[Opening Entries supplied section]
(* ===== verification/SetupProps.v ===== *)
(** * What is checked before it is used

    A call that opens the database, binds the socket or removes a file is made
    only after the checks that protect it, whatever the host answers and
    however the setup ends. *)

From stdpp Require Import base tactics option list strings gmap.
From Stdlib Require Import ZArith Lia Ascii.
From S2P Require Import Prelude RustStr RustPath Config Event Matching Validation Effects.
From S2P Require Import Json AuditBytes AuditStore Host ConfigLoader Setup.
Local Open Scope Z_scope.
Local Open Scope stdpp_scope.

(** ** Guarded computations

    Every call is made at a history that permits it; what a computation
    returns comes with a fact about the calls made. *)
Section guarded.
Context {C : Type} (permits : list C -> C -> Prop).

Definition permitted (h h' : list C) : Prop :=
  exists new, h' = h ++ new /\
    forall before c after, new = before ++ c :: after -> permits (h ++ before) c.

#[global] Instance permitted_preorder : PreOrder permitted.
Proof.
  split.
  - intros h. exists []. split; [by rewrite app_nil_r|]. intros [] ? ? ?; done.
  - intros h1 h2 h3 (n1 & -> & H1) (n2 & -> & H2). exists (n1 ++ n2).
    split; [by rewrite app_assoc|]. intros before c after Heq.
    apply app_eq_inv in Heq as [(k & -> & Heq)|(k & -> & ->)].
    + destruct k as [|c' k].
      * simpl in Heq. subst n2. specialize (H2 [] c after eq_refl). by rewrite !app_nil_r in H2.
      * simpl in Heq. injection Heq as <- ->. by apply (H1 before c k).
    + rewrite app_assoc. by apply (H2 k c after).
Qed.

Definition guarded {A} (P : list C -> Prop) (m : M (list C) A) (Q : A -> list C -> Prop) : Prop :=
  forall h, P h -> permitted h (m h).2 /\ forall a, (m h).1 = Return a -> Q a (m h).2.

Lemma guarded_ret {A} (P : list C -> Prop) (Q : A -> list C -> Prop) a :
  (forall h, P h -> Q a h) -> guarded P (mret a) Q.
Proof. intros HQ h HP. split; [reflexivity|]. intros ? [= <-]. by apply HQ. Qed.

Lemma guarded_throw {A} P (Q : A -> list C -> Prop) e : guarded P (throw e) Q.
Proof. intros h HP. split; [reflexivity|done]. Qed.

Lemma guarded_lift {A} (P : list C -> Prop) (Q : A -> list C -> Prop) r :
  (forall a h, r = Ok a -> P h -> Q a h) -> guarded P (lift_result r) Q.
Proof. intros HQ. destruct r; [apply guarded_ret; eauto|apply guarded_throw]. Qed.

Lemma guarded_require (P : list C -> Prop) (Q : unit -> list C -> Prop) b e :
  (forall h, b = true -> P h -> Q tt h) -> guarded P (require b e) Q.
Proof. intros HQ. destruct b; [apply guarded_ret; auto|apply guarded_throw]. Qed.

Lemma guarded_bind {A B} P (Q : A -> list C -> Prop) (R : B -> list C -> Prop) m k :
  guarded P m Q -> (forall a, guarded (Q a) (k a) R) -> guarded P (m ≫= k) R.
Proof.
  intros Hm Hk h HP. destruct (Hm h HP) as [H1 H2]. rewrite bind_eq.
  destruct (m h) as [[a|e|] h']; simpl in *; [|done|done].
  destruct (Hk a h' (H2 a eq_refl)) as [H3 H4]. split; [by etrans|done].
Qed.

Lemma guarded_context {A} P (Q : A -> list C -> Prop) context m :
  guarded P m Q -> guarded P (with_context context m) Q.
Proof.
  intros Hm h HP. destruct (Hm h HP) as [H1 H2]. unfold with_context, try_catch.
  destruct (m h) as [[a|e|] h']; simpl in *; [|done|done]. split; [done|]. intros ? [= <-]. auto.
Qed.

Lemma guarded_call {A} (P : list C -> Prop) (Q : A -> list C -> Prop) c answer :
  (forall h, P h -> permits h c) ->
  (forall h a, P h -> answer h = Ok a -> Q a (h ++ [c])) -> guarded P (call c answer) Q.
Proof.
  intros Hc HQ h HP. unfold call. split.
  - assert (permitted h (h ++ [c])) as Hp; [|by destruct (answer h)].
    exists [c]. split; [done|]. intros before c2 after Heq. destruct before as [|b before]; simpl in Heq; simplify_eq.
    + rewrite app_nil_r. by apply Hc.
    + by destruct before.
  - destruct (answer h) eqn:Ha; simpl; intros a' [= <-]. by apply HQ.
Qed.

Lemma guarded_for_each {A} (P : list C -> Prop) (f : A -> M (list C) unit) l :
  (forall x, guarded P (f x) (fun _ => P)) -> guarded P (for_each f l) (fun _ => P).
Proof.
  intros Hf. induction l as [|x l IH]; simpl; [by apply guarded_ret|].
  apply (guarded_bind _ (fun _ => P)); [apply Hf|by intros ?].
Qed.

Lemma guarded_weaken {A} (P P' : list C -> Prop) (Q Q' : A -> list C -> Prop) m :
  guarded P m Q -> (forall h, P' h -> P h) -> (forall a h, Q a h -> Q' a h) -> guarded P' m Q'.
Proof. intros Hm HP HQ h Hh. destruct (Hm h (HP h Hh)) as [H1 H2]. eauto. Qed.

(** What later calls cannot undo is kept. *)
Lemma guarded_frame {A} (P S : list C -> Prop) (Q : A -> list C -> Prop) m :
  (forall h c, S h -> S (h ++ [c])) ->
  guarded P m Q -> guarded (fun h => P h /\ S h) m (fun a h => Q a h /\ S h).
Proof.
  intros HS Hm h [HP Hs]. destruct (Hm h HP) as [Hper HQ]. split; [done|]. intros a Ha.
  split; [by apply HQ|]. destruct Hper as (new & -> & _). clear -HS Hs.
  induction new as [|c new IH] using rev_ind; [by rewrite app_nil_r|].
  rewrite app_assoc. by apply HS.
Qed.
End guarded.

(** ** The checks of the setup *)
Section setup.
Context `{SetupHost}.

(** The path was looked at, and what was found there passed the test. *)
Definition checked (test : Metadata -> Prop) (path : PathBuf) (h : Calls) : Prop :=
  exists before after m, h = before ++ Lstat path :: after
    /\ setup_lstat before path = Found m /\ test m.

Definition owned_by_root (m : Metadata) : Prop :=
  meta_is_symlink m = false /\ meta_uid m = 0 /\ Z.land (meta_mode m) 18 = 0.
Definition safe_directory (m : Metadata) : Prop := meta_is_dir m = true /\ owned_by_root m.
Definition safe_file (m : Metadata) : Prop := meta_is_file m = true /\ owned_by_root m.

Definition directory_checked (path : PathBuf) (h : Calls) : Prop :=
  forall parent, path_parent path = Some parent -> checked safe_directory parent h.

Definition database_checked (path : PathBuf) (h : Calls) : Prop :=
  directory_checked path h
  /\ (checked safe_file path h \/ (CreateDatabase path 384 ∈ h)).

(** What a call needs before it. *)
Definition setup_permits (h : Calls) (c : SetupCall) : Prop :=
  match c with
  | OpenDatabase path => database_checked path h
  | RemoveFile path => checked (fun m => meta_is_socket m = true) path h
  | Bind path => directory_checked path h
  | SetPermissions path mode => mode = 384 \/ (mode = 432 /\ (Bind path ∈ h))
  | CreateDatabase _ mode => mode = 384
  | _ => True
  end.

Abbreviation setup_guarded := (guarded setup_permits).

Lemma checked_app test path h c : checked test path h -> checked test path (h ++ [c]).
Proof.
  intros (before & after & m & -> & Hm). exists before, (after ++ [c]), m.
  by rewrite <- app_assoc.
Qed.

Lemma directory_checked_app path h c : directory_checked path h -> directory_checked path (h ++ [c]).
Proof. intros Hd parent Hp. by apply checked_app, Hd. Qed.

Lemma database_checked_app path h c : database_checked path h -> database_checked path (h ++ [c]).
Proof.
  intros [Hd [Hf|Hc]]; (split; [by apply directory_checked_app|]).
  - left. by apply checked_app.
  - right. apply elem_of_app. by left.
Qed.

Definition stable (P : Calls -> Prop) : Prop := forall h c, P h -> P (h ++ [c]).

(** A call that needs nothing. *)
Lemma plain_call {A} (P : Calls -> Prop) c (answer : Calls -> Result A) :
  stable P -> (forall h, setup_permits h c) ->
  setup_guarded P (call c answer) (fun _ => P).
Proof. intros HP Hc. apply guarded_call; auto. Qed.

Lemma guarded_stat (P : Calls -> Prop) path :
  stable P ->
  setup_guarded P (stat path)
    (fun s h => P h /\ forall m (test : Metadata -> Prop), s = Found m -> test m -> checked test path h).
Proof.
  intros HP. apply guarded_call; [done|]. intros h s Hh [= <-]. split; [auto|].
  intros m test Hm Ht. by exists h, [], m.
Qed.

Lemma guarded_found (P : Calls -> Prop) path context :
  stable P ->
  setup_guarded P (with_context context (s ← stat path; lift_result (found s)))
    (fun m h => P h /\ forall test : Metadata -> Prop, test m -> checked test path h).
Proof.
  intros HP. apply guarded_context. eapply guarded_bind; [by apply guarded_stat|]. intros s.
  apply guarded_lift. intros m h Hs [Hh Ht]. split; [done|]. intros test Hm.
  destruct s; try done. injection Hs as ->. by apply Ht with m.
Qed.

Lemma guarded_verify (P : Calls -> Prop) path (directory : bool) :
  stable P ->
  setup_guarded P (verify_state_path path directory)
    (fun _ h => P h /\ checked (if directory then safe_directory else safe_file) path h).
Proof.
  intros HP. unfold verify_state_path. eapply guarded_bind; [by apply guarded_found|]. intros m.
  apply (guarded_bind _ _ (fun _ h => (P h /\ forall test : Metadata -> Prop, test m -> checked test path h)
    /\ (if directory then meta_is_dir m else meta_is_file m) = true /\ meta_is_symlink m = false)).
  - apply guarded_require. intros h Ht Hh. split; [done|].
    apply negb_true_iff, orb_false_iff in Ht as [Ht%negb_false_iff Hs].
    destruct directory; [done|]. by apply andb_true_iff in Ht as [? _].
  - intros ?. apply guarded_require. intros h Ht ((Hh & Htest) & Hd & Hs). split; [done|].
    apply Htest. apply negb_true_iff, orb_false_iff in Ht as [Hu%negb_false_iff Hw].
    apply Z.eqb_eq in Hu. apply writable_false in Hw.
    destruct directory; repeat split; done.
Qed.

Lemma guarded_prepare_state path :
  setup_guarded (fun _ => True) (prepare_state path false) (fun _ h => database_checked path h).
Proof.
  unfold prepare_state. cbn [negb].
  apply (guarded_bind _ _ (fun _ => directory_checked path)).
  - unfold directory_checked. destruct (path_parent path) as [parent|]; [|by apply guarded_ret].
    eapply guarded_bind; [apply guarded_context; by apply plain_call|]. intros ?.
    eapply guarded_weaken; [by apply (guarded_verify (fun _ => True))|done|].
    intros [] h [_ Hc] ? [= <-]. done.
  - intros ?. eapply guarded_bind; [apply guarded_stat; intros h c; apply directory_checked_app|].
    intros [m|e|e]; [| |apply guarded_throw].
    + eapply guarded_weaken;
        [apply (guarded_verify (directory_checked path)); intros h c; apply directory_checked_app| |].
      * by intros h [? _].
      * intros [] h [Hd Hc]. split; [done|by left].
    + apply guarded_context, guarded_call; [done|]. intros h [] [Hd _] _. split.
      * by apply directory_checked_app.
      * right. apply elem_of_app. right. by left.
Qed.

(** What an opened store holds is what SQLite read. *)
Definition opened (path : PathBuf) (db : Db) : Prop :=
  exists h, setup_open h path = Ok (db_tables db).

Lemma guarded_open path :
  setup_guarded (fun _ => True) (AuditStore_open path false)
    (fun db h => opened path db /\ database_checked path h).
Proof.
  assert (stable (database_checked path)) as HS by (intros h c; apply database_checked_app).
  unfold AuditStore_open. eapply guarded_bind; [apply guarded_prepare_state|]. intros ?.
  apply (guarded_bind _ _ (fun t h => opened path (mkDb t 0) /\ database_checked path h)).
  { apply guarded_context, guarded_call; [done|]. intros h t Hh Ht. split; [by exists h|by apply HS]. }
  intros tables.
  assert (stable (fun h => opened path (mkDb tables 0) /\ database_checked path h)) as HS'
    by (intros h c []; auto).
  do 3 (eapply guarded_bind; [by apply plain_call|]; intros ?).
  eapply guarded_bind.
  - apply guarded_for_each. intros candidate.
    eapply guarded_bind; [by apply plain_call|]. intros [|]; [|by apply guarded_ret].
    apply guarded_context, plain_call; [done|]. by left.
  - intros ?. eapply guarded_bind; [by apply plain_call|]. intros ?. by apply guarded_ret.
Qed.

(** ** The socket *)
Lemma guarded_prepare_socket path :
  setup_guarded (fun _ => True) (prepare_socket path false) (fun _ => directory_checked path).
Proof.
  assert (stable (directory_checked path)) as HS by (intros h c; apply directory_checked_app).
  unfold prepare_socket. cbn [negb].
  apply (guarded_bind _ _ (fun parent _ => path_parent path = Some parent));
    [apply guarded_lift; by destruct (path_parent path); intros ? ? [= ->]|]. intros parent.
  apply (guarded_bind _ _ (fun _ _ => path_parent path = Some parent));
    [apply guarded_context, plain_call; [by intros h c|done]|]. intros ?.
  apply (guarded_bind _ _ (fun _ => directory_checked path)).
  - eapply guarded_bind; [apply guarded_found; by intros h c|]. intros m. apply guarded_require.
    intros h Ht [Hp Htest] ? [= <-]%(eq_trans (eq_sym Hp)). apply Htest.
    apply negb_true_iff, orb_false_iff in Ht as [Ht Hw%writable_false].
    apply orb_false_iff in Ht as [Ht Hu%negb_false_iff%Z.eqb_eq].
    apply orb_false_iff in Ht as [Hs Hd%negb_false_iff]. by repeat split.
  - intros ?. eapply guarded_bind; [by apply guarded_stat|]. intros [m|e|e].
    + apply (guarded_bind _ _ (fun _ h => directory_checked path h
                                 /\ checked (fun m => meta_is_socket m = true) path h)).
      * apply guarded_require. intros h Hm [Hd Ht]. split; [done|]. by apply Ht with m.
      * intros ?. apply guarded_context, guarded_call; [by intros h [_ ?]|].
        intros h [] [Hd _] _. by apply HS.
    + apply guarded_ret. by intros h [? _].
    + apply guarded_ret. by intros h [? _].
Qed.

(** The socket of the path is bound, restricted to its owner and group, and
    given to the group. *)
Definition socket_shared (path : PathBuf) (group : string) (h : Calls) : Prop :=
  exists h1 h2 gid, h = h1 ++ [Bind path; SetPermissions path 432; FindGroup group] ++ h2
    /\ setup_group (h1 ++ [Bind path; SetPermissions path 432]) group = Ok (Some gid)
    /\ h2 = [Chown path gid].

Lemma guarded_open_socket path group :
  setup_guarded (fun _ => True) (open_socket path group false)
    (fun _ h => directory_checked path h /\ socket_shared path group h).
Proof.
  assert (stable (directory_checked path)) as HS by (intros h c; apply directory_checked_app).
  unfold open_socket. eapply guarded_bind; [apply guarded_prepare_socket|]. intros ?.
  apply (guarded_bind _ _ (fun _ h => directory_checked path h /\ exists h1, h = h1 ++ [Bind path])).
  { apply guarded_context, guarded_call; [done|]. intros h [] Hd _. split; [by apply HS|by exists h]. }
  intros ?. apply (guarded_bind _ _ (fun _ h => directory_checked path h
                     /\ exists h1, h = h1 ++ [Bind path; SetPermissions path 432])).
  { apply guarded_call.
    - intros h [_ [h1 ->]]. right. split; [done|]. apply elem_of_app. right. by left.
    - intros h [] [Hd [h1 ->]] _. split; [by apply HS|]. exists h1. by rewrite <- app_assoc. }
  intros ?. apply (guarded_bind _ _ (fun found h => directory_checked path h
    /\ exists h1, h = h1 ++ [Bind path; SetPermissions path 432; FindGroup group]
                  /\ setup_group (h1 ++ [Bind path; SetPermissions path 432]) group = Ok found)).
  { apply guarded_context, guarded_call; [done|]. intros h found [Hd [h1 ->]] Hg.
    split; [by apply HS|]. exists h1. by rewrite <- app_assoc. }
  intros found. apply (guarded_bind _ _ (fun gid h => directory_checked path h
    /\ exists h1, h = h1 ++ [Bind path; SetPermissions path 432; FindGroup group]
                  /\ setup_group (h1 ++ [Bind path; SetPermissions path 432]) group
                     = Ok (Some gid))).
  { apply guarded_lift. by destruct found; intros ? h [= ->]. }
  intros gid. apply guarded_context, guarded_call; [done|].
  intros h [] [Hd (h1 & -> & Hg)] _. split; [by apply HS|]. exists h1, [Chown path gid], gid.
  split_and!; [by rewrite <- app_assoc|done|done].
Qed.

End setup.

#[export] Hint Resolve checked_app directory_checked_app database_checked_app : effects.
[Closing Entries supplied section]
• **Work to complete**
What is needed is an exact copy of the lines above, from the one containing "Definition checked (test" through the one containing "Definition owned_by_root (m", with nothing added.

• **Response area**
Definition checked (test : Metadata -> Prop) (path : PathBuf) (h : Calls) : Prop :=
  exists before after m, h = before ++ Lstat path :: after
    /\ setup_lstat before path = Found m /\ test m.

Definition owned_by_root (m : Metadata) : Prop :=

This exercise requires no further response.